DIRECTIONS: Among the lines below, a stretch begins at the one with "Definition timestamp_ms_raw (ts" and ends at the one with "Proof. induction k as [|k IH]; cbn [be_bytes List.length];". Repeat that stretch exactly, ends included.

Data excerpts:

--- --- ---

(* ===== verification/Packet.v ===== *)
(** * Packets of the UDP measurement (udprecvlib: packet.cpp, timestamp.cpp)

    The header of a packet is six 64-bit numbers in network byte order; the
    rest is payload.  Parsing throws on a datagram that is too short. *)

From coqutil Require Import Datatypes.RecordSetters.
From S2P Require Import Prelude.
From stdpp Require Import base numbers gmap list.
Import DoubleBraceUpdate.

Open Scope Z_scope.
Open Scope c_scope.

(** ** Numbers in network byte order *)

Fixpoint be_bytes (k : nat) (x : Z) : bytes :=
  match k with
  | O => []
  | S k => u8 (Z.shiftr x (8 * Z.of_nat k)) :: be_bytes k x
  end.

Definition be_value (l : bytes) : Z := foldl (fun a c => Z.shiftl a 8 + c) 0 l.

(** What C++ code may do besides returning: throw, end its thread, wait for
    ever, or run into undefined behaviour. *)
Inductive cpp (A : Type) : Type :=
| Value (a : A)
| Throws
| ThreadExits
| Waits
| Undefined.
Arguments Value {A} a.
Arguments Throws {A}.
Arguments ThreadExits {A}.
Arguments Waits {A}.
Arguments Undefined {A}.

Definition cbind {A B} (m : cpp A) (k : A -> cpp B) : cpp B :=
  match m with
  | Value a => k a
  | Throws => Throws
  | ThreadExits => ThreadExits
  | Waits => Waits
  | Undefined => Undefined
  end.

Declare Scope cpp_scope.
Notation "'let+' x := m 'in' k" := (cbind m (fun x => k))
  (at level 10, x pattern, m at level 100, k at level 200, format "'[v' 'let+'  x  :=  m  'in' '/' k ']'") : cpp_scope.
Open Scope cpp_scope.

(** ** Headers and packets *)

Record Header := mk_header
  { sequence_number : Z;
    send_timestamp : Z;
    ack_sequence_number : Z;
    ack_send_timestamp : Z;
    ack_recv_timestamp : Z;
    ack_payload_length : Z }.

Record Packet := mk_packet
  { header : Header;
    payload : bytes }.

(** uint64_t(-1) *)
Definition NONE : Z := 2 ^ 64 - 1.

Definition get_header_field (n : nat) (str : bytes) : cpp Z :=
  if (List.length str <? (n + 1) * 8)%nat then Throws
  else Value (be_value (take 8 (drop (n * 8) str))).

Definition put_header_filed (n : Z) : bytes := be_bytes 8 n.

Definition parse_header (str : bytes) : cpp Header :=
  let+ a := get_header_field 0 str in
  let+ b := get_header_field 1 str in
  let+ c := get_header_field 2 str in
  let+ d := get_header_field 3 str in
  let+ e := get_header_field 4 str in
  let+ f := get_header_field 5 str in
  Value (mk_header a b c d e f).

Definition parse_packet (str : bytes) : cpp Packet :=
  let+ h := parse_header str in Value (mk_packet h (drop 48 str)).

Definition header_to_string (h : Header) : bytes :=
  put_header_filed (sequence_number h) ++ put_header_filed (send_timestamp h) ++
  put_header_filed (ack_sequence_number h) ++ put_header_filed (ack_send_timestamp h) ++
  put_header_filed (ack_recv_timestamp h) ++ put_header_filed (ack_payload_length h).

Definition to_string (p : Packet) : bytes := header_to_string (header p) ++ payload p.

Definition new_header (s_sequence_number : Z) : Header := mk_header s_sequence_number NONE NONE NONE NONE NONE.

Definition new_packet (s_sequence_number : Z) (s_payload : bytes) : Packet := mk_packet (new_header s_sequence_number) s_payload.

Definition transform_into_ack (sequence recv_timestamp : Z) (p : Packet) : Packet :=
  let h := header p in
  let h := h {{ ack_sequence_number := sequence_number h }} in
  let h := h {{ sequence_number := sequence }} in
  let h := h {{ ack_send_timestamp := send_timestamp h }} in
  let h := h {{ ack_recv_timestamp := recv_timestamp }} in
  let h := h {{ ack_payload_length := u64 (Z.of_nat (List.length (payload p))) }} in
  mk_packet h [].

Definition is_ack (p : Packet) : bool := negb (ack_sequence_number (header p) =? NONE).

(** ** Timestamps *)

Definition MILLION : Z := 1000000.
Definition BILLION : Z := 1000 * MILLION.

(** A time of day, in nanoseconds: [tv_sec * BILLION + tv_nsec] in uint64_t. *)
Record timespec := mk_timespec
  { tv_sec : Z;
    tv_nsec : Z }.

Definition timestamp_ms_raw (ts : timespec) : Z :=
  let nanos := u64 (u64 (u64 (tv_sec ts) * BILLION) + u64 (tv_nsec ts)) in nanos / MILLION.

(** timestamp_ms(ts), once EPOCH is set. *)
Definition since_epoch (EPOCH : Z) (ts : timespec) : Z := u64 (timestamp_ms_raw ts - EPOCH).

(** ** Facts *)

Lemma be_bytes_length k x : List.length (be_bytes k x) = k.
Proof. induction k as [|k IH]; cbn [be_bytes List.length]; [done|by rewrite IH]. Qed.

Lemma be_bytes_are_bytes k x : Forall is_byte (be_bytes k x).
Proof. induction k as [|k IH]; cbn [be_bytes]; constructor; [unfold is_byte; zlia|done]. Qed.

Lemma be_value_acc l : forall a, foldl (fun a c => Z.shiftl a 8 + c) a l = a * 256 ^ Z.of_nat (List.length l) + be_value l.
Proof.
  unfold be_value. induction l as [|c l IH]; intros a; cbn [foldl List.length]; [lia|].
  rewrite IH, (IH (Z.shiftl 0 8 + c)), !Z.shiftl_mul_pow2 by lia. rewrite Nat2Z.inj_succ, Z.pow_succ_r by lia. nia.
Qed.

Lemma be_value_cons c l : be_value (c :: l) = c * 256 ^ Z.of_nat (List.length l) + be_value l.
Proof. unfold be_value at 1. cbn [foldl]. rewrite be_value_acc, Z.shiftl_0_l. lia. Qed.

Lemma be_value_range l : Forall is_byte l -> 0 <= be_value l < 256 ^ Z.of_nat (List.length l).
Proof.
  induction 1 as [|c l Hc _ IH]; [cbn; lia|]. rewrite be_value_cons. cbn [List.length].
  rewrite Nat2Z.inj_succ, Z.pow_succ_r by lia. unfold is_byte in Hc. nia.
Qed.

Lemma be_value_bytes k x : be_value (be_bytes k x) = x mod 256 ^ Z.of_nat k.
Proof.
  induction k as [|k IH]; [cbn; by rewrite Z.mod_1_r|]. cbn [be_bytes]. rewrite be_value_cons, IH, be_bytes_length.
  rewrite Z.shiftr_div_pow2 by lia. rewrite Z.pow_mul_r by lia. change (2 ^ 8) with 256.
  rewrite Nat2Z.inj_succ, Z.pow_succ_r by lia. unfold u8. change (2 ^ 8) with 256.
  pose proof (Z.pow_pos_nonneg 256 (Z.of_nat k)) as Hp. rewrite (Z.mul_comm 256), Z.rem_mul_r by lia. lia.
Qed.

Lemma byte_of_mod x n M : 0 <= n -> n + 8 <= M -> u8 (Z.shiftr (x mod 2 ^ M) n) = u8 (Z.shiftr x n).
Proof.
  intros Hn HM. unfold u8. apply Z.bits_inj'. intros i Hi. rewrite !Z.testbit_mod_pow2, !Z.shiftr_spec, Z.testbit_mod_pow2 by lia.
  destruct (Z.ltb_spec i 8); [|done]. destruct (Z.ltb_spec (i + n) M); [done|lia].
Qed.

Lemma be_bytes_mod k x m : (k <= m)%nat -> be_bytes k (x mod 256 ^ Z.of_nat m) = be_bytes k x.
Proof.
  induction k as [|k IH]; intros Hk; cbn [be_bytes]; [done|]. rewrite IH by lia. f_equal.
  change 256 with (2 ^ 8). rewrite <- Z.pow_mul_r by lia. apply byte_of_mod; lia.
Qed.

Lemma be_bytes_value l : Forall is_byte l -> be_bytes (List.length l) (be_value l) = l.
Proof.
  induction 1 as [|c l Hc Hl IH]; [done|]. cbn [List.length be_bytes]. pose proof (be_value_range l Hl) as Hr. rewrite be_value_cons. f_equal.
  - rewrite Z.shiftr_div_pow2 by lia. rewrite Z.pow_mul_r by lia. change (2 ^ 8) with 256.
    rewrite Z.div_add_l, Z.div_small, Z.add_0_r by (try apply Z.pow_nonzero; lia). unfold is_byte in Hc. zlia.
  - rewrite <- (be_bytes_mod _ _ (List.length l)) by lia. rewrite Z.add_comm, Z_mod_plus_full, Z.mod_small by done. exact IH.
Qed.

Definition is_header (h : Header) : Prop :=
  is_u64 (sequence_number h) /\ is_u64 (send_timestamp h) /\ is_u64 (ack_sequence_number h) /\
  is_u64 (ack_send_timestamp h) /\ is_u64 (ack_recv_timestamp h) /\ is_u64 (ack_payload_length h).

(** A field at its place. *)
Lemma get_field_at n str pre x post : str = pre ++ put_header_filed x ++ post -> List.length pre = (n * 8)%nat -> is_u64 x ->
  get_header_field n str = Value x.
Proof.
  intros -> Hp Hx. unfold get_header_field, put_header_filed. rewrite !length_app, be_bytes_length, Hp.
  destruct (Nat.ltb_spec (n * 8 + (8 + List.length post)) ((n + 1) * 8)); [lia|].
  rewrite drop_app_length', take_app_length' by (rewrite ?be_bytes_length; lia).
  rewrite be_value_bytes, Z.mod_small; [done|]. unfold is_u64 in Hx. change (256 ^ Z.of_nat 8) with (2 ^ 64). exact Hx.
Qed.

Lemma get_field_short n str : (List.length str < (n + 1) * 8)%nat -> get_header_field n str = Throws.
Proof. intros H. unfold get_header_field. by destruct (Nat.ltb_spec (List.length str) ((n + 1) * 8)); [|lia]. Qed.

Lemma get_field_long n str : ((n + 1) * 8 <= List.length str)%nat ->
  get_header_field n str = Value (be_value (take 8 (drop (n * 8) str))).
Proof. intros H. unfold get_header_field. by destruct (Nat.ltb_spec (List.length str) ((n + 1) * 8)); [lia|]. Qed.

Lemma parse_header_written h post : is_header h -> parse_header (header_to_string h ++ post) = Value h.
Proof.
  intros (H0 & H1 & H2 & H3 & H4 & H5). destruct h as [a b c d e f]. cbn [sequence_number send_timestamp ack_sequence_number
    ack_send_timestamp ack_recv_timestamp ack_payload_length] in *. unfold parse_header, header_to_string. cbn [sequence_number send_timestamp
    ack_sequence_number ack_send_timestamp ack_recv_timestamp ack_payload_length].
  set (A := put_header_filed a). set (B := put_header_filed b). set (C := put_header_filed c). set (D := put_header_filed d).
  set (E := put_header_filed e). set (F := put_header_filed f). rewrite <- !app_assoc.
  rewrite (get_field_at 0 _ [] a (B ++ C ++ D ++ E ++ F ++ post)) by done.
  rewrite (get_field_at 1 _ A b (C ++ D ++ E ++ F ++ post)) by done.
  rewrite (get_field_at 2 _ (A ++ B) c (D ++ E ++ F ++ post)) by (rewrite <- ?app_assoc; done).
  rewrite (get_field_at 3 _ (A ++ B ++ C) d (E ++ F ++ post)) by (rewrite <- ?app_assoc; done).
  rewrite (get_field_at 4 _ (A ++ B ++ C ++ D) e (F ++ post)) by (rewrite <- ?app_assoc; done).
  rewrite (get_field_at 5 _ (A ++ B ++ C ++ D ++ E) f post) by (rewrite <- ?app_assoc; done). done.
Qed.

Lemma header_to_string_length h : List.length (header_to_string h) = 48%nat.
Proof. unfold header_to_string, put_header_filed. by rewrite !length_app, !be_bytes_length. Qed.

Lemma parse_written p : is_header (header p) -> parse_packet (to_string p) = Value p.
Proof.
  intros H. unfold parse_packet, to_string. rewrite parse_header_written by done. cbn [cbind].
  rewrite drop_app_length' by (by rewrite header_to_string_length). by destruct p.
Qed.

Lemma field_back l : Forall is_byte l -> List.length l = 8%nat -> put_header_filed (be_value l) = l.
Proof. intros Hb Hl. unfold put_header_filed. rewrite <- Hl. by apply be_bytes_value. Qed.

(** Six fields and the rest make up a long datagram. *)
Lemma parse_long str : Forall is_byte str -> (48 <= List.length str)%nat ->
  exists p, parse_packet str = Value p /\ to_string p = str /\ is_header (header p).
Proof.
  intros Hb Hl. unfold parse_packet, parse_header. rewrite !get_field_long by lia. cbn [cbind]. eexists. split; [reflexivity|].
  assert (Hf : forall n, (n * 8 + 8 <= List.length str)%nat -> Forall is_byte (take 8 (drop (n * 8) str)) /\
    List.length (take 8 (drop (n * 8) str)) = 8%nat).
  { intros n Hn. split; [by apply Forall_take, Forall_drop|]. rewrite length_take, length_drop. lia. }
  split.
  - unfold to_string, header_to_string. cbn [header payload sequence_number send_timestamp ack_sequence_number ack_send_timestamp
      ack_recv_timestamp ack_payload_length].
    rewrite !field_back by (apply Hf; lia).
    assert (chunk : forall n, drop (n * 8) str = take 8 (drop (n * 8) str) ++ drop (S n * 8) str).
    { intros n. rewrite <- (take_drop 8 (drop (n * 8) str)) at 1. rewrite drop_drop. do 2 f_equal. lia. }
    rewrite <- !app_assoc. symmetry. transitivity (drop (0 * 8) str); [by rewrite drop_0|].
    do 6 (etransitivity; [apply chunk|f_equal]).
  - assert (Hr : forall n, (n * 8 + 8 <= List.length str)%nat -> is_u64 (be_value (take 8 (drop (n * 8) str)))).
    { intros n Hn. destruct (Hf n Hn) as [H1 H2]. pose proof (be_value_range _ H1) as H. rewrite H2 in H. exact H. }
    repeat split; apply Hr; lia.
Qed.

(** ** The theorem *)

(** C28: Packets survive the wire.  A packet with 64-bit fields is parsed back
    from its wire form; a datagram of at least 48 bytes always parses, to a
    packet with that wire form; a shorter one throws. *)
Theorem packet_wire_format :
  (forall p, is_header (header p) -> parse_packet (to_string p) = Value p) /\
  (forall str, Forall is_byte str ->
     if (48 <=? List.length str)%nat
     then exists p, parse_packet str = Value p /\ to_string p = str /\ is_header (header p)
     else parse_packet str = Throws).
Proof.
  split; [exact parse_written|]. intros str Hb. destruct (Nat.leb_spec 48 (List.length str)) as [Hl|Hl]; [by apply parse_long|].
  unfold parse_packet, parse_header.
  repeat (match goal with |- context [get_header_field ?n ?s] =>
    destruct (Nat.ltb_spec (List.length s) ((n + 1) * 8)); [by rewrite (get_field_short n) by done|rewrite (get_field_long n) by lia; cbn [cbind]] end).
  lia.
Qed.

--- --- ---

EXERCISE ANSWER:
Definition timestamp_ms_raw (ts : timespec) : Z :=
  let nanos := u64 (u64 (u64 (tv_sec ts) * BILLION) + u64 (tv_nsec ts)) in nanos / MILLION.

(** timestamp_ms(ts), once EPOCH is set. *)
Definition since_epoch (EPOCH : Z) (ts : timespec) : Z := u64 (timestamp_ms_raw ts - EPOCH).

(** ** Facts *)

Lemma be_bytes_length k x : List.length (be_bytes k x) = k.
Proof. induction k as [|k IH]; cbn [be_bytes List.length]; [done|by rewrite IH]. Qed.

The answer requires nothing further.